→ Exercise directions: In your answer, reproduce exactly the lines from the beginning of the listing below through the one containing "(** A position's", and only those lines.

→ Data excerpts:
= = = =

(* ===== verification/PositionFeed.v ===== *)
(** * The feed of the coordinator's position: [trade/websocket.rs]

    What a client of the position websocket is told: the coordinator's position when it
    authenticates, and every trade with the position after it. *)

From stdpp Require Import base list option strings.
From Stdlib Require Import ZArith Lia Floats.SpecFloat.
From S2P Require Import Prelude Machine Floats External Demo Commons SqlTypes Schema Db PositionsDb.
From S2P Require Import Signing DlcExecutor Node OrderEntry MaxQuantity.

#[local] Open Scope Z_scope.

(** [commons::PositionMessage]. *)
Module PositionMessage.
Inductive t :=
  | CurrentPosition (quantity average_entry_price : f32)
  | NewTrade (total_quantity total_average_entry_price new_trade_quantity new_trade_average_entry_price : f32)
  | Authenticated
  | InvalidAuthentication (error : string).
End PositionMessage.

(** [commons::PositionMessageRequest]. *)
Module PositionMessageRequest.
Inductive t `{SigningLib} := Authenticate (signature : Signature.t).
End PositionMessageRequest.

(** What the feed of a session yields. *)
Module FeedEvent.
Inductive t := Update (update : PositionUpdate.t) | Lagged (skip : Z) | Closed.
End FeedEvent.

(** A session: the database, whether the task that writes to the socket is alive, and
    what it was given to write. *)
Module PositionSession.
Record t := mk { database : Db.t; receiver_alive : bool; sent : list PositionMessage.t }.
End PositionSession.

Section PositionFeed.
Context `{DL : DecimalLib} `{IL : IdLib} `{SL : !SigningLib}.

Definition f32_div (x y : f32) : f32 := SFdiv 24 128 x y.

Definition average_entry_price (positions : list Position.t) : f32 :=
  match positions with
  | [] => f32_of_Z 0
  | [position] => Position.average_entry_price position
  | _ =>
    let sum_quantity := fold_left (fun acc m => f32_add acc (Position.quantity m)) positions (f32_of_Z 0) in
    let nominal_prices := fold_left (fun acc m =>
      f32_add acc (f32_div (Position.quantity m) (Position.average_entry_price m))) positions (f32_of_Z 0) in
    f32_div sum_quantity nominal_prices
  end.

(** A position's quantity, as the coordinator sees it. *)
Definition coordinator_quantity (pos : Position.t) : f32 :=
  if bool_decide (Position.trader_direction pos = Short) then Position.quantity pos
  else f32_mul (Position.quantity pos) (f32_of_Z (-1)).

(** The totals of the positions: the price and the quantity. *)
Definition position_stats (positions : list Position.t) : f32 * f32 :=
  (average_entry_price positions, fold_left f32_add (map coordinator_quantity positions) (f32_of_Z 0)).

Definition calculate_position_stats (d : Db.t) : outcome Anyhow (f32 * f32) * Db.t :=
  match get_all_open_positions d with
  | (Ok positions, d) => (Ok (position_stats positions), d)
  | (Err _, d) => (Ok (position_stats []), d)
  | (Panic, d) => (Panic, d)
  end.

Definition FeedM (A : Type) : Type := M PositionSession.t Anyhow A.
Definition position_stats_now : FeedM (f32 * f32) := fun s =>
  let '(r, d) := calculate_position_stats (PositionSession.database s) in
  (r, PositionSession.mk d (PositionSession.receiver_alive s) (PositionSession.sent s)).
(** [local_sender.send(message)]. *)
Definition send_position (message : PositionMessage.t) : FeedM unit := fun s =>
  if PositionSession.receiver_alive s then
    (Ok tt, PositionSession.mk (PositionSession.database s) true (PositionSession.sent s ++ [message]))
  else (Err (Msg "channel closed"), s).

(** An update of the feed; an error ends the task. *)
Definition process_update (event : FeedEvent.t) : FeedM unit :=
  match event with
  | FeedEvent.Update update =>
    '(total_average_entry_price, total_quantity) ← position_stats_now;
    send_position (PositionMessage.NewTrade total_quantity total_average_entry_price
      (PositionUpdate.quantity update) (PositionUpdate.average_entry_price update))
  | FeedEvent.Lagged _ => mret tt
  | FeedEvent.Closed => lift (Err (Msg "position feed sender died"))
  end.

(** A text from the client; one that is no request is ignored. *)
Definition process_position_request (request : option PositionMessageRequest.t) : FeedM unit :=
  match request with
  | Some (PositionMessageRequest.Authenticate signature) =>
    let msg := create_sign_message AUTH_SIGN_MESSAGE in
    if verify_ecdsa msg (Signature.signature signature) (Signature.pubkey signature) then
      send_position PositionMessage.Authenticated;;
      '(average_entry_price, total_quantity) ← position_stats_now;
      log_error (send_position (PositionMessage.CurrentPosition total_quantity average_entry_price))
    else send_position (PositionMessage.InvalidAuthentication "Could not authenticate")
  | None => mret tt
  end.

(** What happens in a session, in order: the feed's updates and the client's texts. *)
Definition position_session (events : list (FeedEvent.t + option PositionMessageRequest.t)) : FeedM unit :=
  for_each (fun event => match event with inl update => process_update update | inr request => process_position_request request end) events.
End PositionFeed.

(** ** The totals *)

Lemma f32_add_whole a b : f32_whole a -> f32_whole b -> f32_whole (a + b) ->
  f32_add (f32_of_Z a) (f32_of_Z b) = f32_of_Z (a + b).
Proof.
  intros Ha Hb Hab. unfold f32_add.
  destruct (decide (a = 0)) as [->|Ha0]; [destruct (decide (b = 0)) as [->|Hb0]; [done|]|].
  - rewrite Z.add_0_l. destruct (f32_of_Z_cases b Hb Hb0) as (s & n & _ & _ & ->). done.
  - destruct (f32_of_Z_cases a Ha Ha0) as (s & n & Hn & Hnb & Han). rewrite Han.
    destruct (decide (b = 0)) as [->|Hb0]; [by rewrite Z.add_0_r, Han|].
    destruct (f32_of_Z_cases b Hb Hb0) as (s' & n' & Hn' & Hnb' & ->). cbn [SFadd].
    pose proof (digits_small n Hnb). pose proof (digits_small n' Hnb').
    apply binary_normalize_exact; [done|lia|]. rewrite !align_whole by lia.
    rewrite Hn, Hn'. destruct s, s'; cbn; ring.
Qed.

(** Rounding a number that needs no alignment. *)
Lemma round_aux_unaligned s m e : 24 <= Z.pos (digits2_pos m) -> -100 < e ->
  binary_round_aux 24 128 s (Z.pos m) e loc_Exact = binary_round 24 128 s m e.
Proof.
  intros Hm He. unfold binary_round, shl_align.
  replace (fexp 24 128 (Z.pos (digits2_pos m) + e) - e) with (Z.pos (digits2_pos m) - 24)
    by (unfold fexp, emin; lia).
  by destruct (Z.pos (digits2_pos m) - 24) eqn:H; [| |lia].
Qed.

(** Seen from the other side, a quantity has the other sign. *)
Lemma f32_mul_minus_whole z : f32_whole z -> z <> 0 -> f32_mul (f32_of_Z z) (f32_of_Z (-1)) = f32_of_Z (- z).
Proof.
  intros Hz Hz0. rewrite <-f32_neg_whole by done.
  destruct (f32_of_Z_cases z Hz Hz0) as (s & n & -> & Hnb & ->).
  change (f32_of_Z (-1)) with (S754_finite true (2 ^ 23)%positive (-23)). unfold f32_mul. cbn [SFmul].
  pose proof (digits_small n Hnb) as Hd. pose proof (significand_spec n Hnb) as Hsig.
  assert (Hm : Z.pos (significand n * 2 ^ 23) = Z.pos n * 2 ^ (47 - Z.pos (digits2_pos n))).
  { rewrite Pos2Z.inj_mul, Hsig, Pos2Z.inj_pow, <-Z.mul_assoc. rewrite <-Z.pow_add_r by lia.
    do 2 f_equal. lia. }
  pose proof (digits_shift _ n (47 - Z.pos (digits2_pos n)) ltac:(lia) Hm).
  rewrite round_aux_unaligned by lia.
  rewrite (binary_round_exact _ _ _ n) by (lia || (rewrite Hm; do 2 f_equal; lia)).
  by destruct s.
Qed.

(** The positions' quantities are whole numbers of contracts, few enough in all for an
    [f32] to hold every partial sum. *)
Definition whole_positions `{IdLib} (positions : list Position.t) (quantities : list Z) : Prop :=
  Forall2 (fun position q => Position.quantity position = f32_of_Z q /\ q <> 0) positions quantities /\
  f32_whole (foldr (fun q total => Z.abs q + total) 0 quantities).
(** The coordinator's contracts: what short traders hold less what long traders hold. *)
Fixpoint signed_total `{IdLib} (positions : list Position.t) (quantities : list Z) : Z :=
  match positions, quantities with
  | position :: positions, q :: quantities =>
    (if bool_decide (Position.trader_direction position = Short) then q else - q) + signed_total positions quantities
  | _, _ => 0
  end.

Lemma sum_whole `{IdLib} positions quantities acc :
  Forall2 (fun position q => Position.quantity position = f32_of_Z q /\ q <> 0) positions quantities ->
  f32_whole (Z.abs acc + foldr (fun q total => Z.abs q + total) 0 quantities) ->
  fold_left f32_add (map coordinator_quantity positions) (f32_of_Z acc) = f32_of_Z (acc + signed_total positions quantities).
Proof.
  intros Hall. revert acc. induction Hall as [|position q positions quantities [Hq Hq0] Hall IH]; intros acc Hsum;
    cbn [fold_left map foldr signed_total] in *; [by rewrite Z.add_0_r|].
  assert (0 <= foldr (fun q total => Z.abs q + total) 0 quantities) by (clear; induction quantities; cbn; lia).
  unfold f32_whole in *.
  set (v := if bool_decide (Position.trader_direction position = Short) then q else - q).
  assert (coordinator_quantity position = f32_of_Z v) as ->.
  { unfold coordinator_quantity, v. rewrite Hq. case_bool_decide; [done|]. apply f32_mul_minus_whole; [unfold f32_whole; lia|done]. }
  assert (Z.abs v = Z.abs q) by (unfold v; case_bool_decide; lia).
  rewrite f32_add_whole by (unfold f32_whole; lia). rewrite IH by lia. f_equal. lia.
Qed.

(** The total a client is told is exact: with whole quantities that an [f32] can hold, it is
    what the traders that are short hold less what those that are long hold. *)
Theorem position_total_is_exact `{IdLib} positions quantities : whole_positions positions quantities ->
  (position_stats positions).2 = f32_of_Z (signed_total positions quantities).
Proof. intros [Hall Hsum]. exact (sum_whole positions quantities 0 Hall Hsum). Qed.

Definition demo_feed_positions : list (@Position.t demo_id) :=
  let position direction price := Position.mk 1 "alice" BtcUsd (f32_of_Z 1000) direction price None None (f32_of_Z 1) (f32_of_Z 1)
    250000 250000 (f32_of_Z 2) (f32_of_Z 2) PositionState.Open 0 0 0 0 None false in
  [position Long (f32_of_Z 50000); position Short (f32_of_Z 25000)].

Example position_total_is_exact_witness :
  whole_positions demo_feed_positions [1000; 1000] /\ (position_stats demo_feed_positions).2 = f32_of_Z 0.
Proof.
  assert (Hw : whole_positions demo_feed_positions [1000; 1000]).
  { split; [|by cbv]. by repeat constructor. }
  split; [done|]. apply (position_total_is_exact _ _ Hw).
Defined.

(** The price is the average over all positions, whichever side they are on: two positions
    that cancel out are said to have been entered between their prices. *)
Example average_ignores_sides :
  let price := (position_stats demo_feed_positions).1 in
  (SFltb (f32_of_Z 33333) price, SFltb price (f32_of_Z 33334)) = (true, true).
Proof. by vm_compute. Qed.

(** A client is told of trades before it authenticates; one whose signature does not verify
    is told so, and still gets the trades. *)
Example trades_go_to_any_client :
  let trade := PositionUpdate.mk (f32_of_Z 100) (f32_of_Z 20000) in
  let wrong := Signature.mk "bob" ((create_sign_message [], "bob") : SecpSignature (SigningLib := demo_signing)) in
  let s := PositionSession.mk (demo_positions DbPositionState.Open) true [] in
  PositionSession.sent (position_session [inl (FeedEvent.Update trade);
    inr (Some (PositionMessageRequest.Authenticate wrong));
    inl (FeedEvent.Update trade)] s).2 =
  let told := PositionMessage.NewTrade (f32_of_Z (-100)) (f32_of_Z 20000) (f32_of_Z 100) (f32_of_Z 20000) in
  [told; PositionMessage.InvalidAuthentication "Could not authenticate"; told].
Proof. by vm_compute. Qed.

= = = =

→ Output below:
(* ===== verification/PositionFeed.v ===== *)
(** * The feed of the coordinator's position: [trade/websocket.rs]

    What a client of the position websocket is told: the coordinator's position when it
    authenticates, and every trade with the position after it. *)

From stdpp Require Import base list option strings.
From Stdlib Require Import ZArith Lia Floats.SpecFloat.
From S2P Require Import Prelude Machine Floats External Demo Commons SqlTypes Schema Db PositionsDb.
From S2P Require Import Signing DlcExecutor Node OrderEntry MaxQuantity.

#[local] Open Scope Z_scope.

(** [commons::PositionMessage]. *)
Module PositionMessage.
Inductive t :=
  | CurrentPosition (quantity average_entry_price : f32)
  | NewTrade (total_quantity total_average_entry_price new_trade_quantity new_trade_average_entry_price : f32)
  | Authenticated
  | InvalidAuthentication (error : string).
End PositionMessage.

(** [commons::PositionMessageRequest]. *)
Module PositionMessageRequest.
Inductive t `{SigningLib} := Authenticate (signature : Signature.t).
End PositionMessageRequest.

(** What the feed of a session yields. *)
Module FeedEvent.
Inductive t := Update (update : PositionUpdate.t) | Lagged (skip : Z) | Closed.
End FeedEvent.

(** A session: the database, whether the task that writes to the socket is alive, and
    what it was given to write. *)
Module PositionSession.
Record t := mk { database : Db.t; receiver_alive : bool; sent : list PositionMessage.t }.
End PositionSession.

Section PositionFeed.
Context `{DL : DecimalLib} `{IL : IdLib} `{SL : !SigningLib}.

Definition f32_div (x y : f32) : f32 := SFdiv 24 128 x y.

Definition average_entry_price (positions : list Position.t) : f32 :=
  match positions with
  | [] => f32_of_Z 0
  | [position] => Position.average_entry_price position
  | _ =>
    let sum_quantity := fold_left (fun acc m => f32_add acc (Position.quantity m)) positions (f32_of_Z 0) in
    let nominal_prices := fold_left (fun acc m =>
      f32_add acc (f32_div (Position.quantity m) (Position.average_entry_price m))) positions (f32_of_Z 0) in
    f32_div sum_quantity nominal_prices
  end.

(** A position's quantity, as the coordinator sees it. *)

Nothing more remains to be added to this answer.